Top of DATASET ENTRIES
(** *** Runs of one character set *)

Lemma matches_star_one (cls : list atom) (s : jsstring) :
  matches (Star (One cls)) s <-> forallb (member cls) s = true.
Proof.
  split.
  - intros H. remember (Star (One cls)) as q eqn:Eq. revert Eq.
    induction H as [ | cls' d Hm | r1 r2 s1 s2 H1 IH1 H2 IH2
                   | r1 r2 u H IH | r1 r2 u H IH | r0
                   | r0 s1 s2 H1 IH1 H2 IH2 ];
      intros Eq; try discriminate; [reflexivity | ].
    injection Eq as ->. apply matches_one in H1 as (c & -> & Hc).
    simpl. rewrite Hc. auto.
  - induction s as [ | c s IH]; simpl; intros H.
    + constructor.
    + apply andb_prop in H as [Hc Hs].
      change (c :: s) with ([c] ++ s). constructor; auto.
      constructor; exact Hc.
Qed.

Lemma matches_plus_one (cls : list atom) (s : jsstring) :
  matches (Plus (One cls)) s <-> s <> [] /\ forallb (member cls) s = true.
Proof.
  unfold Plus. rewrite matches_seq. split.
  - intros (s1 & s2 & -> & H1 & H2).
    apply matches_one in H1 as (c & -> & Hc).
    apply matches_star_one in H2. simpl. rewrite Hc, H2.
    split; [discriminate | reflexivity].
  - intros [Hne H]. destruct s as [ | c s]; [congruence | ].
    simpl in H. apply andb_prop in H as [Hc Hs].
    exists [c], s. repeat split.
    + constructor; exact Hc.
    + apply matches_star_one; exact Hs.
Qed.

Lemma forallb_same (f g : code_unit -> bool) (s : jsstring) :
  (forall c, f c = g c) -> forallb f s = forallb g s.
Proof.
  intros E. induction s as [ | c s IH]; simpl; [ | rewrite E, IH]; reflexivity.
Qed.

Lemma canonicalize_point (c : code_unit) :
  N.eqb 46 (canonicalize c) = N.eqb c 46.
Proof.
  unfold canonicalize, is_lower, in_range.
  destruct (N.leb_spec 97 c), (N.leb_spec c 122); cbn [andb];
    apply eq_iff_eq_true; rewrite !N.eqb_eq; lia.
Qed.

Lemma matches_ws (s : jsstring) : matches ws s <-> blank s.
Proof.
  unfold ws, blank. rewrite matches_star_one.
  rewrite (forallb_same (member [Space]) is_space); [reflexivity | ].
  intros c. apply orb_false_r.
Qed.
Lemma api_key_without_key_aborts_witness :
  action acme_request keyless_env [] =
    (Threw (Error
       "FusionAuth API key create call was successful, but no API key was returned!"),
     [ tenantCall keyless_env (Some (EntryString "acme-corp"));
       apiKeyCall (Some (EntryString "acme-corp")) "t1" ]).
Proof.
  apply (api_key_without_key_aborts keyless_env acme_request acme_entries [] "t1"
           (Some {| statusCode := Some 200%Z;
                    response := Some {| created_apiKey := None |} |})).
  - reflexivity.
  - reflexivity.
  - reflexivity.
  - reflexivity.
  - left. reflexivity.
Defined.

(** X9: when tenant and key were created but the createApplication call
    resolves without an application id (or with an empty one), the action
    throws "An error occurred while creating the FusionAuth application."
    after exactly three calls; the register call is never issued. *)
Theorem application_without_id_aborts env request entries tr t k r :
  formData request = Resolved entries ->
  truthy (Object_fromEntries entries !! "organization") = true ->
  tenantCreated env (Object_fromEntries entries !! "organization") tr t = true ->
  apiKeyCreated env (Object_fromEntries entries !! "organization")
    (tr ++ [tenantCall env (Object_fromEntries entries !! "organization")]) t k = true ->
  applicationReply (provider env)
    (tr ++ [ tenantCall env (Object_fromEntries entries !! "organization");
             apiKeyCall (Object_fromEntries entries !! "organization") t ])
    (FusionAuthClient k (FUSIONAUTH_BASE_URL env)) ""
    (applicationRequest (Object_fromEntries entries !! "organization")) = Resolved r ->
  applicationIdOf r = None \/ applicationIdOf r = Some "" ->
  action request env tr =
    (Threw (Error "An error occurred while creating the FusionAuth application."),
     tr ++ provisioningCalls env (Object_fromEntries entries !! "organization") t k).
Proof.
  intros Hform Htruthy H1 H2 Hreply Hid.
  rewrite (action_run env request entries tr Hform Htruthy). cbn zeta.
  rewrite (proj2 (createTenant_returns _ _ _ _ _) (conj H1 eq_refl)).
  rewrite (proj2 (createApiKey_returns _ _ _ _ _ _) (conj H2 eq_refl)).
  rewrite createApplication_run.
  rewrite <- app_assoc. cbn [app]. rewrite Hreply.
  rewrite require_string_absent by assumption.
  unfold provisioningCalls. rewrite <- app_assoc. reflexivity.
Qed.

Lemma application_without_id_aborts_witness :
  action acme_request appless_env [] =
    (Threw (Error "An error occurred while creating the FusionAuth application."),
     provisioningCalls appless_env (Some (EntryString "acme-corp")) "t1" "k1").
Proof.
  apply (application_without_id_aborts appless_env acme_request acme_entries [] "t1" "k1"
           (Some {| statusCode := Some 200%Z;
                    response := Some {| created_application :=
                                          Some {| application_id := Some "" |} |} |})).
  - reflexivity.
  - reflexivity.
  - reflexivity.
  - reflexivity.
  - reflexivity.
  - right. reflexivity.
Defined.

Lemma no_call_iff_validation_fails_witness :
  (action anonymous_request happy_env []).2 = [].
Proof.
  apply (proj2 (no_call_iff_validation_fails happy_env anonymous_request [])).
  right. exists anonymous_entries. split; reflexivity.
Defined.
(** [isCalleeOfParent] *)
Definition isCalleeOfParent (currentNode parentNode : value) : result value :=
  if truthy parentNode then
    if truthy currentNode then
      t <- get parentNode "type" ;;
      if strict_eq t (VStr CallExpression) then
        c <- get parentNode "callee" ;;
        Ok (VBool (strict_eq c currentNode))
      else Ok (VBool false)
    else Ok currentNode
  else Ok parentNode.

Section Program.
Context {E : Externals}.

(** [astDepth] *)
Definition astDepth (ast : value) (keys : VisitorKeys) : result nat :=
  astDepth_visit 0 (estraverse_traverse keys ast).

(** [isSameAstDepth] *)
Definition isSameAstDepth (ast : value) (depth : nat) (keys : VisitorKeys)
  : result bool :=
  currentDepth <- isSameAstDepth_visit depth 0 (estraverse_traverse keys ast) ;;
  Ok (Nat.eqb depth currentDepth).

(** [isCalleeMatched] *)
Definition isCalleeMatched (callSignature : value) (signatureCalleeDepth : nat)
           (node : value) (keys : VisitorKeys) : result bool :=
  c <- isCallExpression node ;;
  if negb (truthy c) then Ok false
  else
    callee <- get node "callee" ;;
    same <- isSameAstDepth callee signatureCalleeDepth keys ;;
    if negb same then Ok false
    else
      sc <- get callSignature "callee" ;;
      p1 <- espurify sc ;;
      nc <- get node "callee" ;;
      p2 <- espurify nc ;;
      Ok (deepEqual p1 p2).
Bottom of DATASET ENTRIES
▶ [REQUIRED ACTION]:
Make an exact transcription of all the records.

▶ [FINAL ANSWER]:
(** *** Runs of one character set *)

Lemma matches_star_one (cls : list atom) (s : jsstring) :
  matches (Star (One cls)) s <-> forallb (member cls) s = true.
Proof.
  split.
  - intros H. remember (Star (One cls)) as q eqn:Eq. revert Eq.
    induction H as [ | cls' d Hm | r1 r2 s1 s2 H1 IH1 H2 IH2
                   | r1 r2 u H IH | r1 r2 u H IH | r0
                   | r0 s1 s2 H1 IH1 H2 IH2 ];
      intros Eq; try discriminate; [reflexivity | ].
    injection Eq as ->. apply matches_one in H1 as (c & -> & Hc).
    simpl. rewrite Hc. auto.
  - induction s as [ | c s IH]; simpl; intros H.
    + constructor.
    + apply andb_prop in H as [Hc Hs].
      change (c :: s) with ([c] ++ s). constructor; auto.
      constructor; exact Hc.
Qed.

Lemma matches_plus_one (cls : list atom) (s : jsstring) :
  matches (Plus (One cls)) s <-> s <> [] /\ forallb (member cls) s = true.
Proof.
  unfold Plus. rewrite matches_seq. split.
  - intros (s1 & s2 & -> & H1 & H2).
    apply matches_one in H1 as (c & -> & Hc).
    apply matches_star_one in H2. simpl. rewrite Hc, H2.
    split; [discriminate | reflexivity].
  - intros [Hne H]. destruct s as [ | c s]; [congruence | ].
    simpl in H. apply andb_prop in H as [Hc Hs].
    exists [c], s. repeat split.
    + constructor; exact Hc.
    + apply matches_star_one; exact Hs.
Qed.

Lemma forallb_same (f g : code_unit -> bool) (s : jsstring) :
  (forall c, f c = g c) -> forallb f s = forallb g s.
Proof.
  intros E. induction s as [ | c s IH]; simpl; [ | rewrite E, IH]; reflexivity.
Qed.

Lemma canonicalize_point (c : code_unit) :
  N.eqb 46 (canonicalize c) = N.eqb c 46.
Proof.
  unfold canonicalize, is_lower, in_range.
  destruct (N.leb_spec 97 c), (N.leb_spec c 122); cbn [andb];
    apply eq_iff_eq_true; rewrite !N.eqb_eq; lia.
Qed.

Lemma matches_ws (s : jsstring) : matches ws s <-> blank s.
Proof.
  unfold ws, blank. rewrite matches_star_one.
  rewrite (forallb_same (member [Space]) is_space); [reflexivity | ].
  intros c. apply orb_false_r.
Qed.
Lemma api_key_without_key_aborts_witness :
  action acme_request keyless_env [] =
    (Threw (Error
       "FusionAuth API key create call was successful, but no API key was returned!"),
     [ tenantCall keyless_env (Some (EntryString "acme-corp"));
       apiKeyCall (Some (EntryString "acme-corp")) "t1" ]).
Proof.
  apply (api_key_without_key_aborts keyless_env acme_request acme_entries [] "t1"
           (Some {| statusCode := Some 200%Z;
                    response := Some {| created_apiKey := None |} |})).
  - reflexivity.
  - reflexivity.
  - reflexivity.
  - reflexivity.
  - left. reflexivity.
Defined.

(** X9: when tenant and key were created but the createApplication call
    resolves without an application id (or with an empty one), the action
    throws "An error occurred while creating the FusionAuth application."
    after exactly three calls; the register call is never issued. *)
Theorem application_without_id_aborts env request entries tr t k r :
  formData request = Resolved entries ->
  truthy (Object_fromEntries entries !! "organization") = true ->
  tenantCreated env (Object_fromEntries entries !! "organization") tr t = true ->
  apiKeyCreated env (Object_fromEntries entries !! "organization")
    (tr ++ [tenantCall env (Object_fromEntries entries !! "organization")]) t k = true ->
  applicationReply (provider env)
    (tr ++ [ tenantCall env (Object_fromEntries entries !! "organization");
             apiKeyCall (Object_fromEntries entries !! "organization") t ])
    (FusionAuthClient k (FUSIONAUTH_BASE_URL env)) ""
    (applicationRequest (Object_fromEntries entries !! "organization")) = Resolved r ->
  applicationIdOf r = None \/ applicationIdOf r = Some "" ->
  action request env tr =
    (Threw (Error "An error occurred while creating the FusionAuth application."),
     tr ++ provisioningCalls env (Object_fromEntries entries !! "organization") t k).
Proof.
  intros Hform Htruthy H1 H2 Hreply Hid.
  rewrite (action_run env request entries tr Hform Htruthy). cbn zeta.
  rewrite (proj2 (createTenant_returns _ _ _ _ _) (conj H1 eq_refl)).
  rewrite (proj2 (createApiKey_returns _ _ _ _ _ _) (conj H2 eq_refl)).
  rewrite createApplication_run.
  rewrite <- app_assoc. cbn [app]. rewrite Hreply.
  rewrite require_string_absent by assumption.
  unfold provisioningCalls. rewrite <- app_assoc. reflexivity.
Qed.

Lemma application_without_id_aborts_witness :
  action acme_request appless_env [] =
    (Threw (Error "An error occurred while creating the FusionAuth application."),
     provisioningCalls appless_env (Some (EntryString "acme-corp")) "t1" "k1").
Proof.
  apply (application_without_id_aborts appless_env acme_request acme_entries [] "t1" "k1"
           (Some {| statusCode := Some 200%Z;
                    response := Some {| created_application :=
                                          Some {| application_id := Some "" |} |} |})).
  - reflexivity.
  - reflexivity.
  - reflexivity.
  - reflexivity.
  - reflexivity.
  - right. reflexivity.
Defined.

Lemma no_call_iff_validation_fails_witness :
  (action anonymous_request happy_env []).2 = [].
Proof.
  apply (proj2 (no_call_iff_validation_fails happy_env anonymous_request [])).
  right. exists anonymous_entries. split; reflexivity.
Defined.
(** [isCalleeOfParent] *)
Definition isCalleeOfParent (currentNode parentNode : value) : result value :=
  if truthy parentNode then
    if truthy currentNode then
      t <- get parentNode "type" ;;
      if strict_eq t (VStr CallExpression) then
        c <- get parentNode "callee" ;;
        Ok (VBool (strict_eq c currentNode))
      else Ok (VBool false)
    else Ok currentNode
  else Ok parentNode.

Section Program.
Context {E : Externals}.

(** [astDepth] *)
Definition astDepth (ast : value) (keys : VisitorKeys) : result nat :=
  astDepth_visit 0 (estraverse_traverse keys ast).

(** [isSameAstDepth] *)
Definition isSameAstDepth (ast : value) (depth : nat) (keys : VisitorKeys)
  : result bool :=
  currentDepth <- isSameAstDepth_visit depth 0 (estraverse_traverse keys ast) ;;
  Ok (Nat.eqb depth currentDepth).

(** [isCalleeMatched] *)
Definition isCalleeMatched (callSignature : value) (signatureCalleeDepth : nat)
           (node : value) (keys : VisitorKeys) : result bool :=
  c <- isCallExpression node ;;
  if negb (truthy c) then Ok false
  else
    callee <- get node "callee" ;;
    same <- isSameAstDepth callee signatureCalleeDepth keys ;;
    if negb same then Ok false
    else
      sc <- get callSignature "callee" ;;
      p1 <- espurify sc ;;
      nc <- get node "callee" ;;
      p2 <- espurify nc ;;
      Ok (deepEqual p1 p2).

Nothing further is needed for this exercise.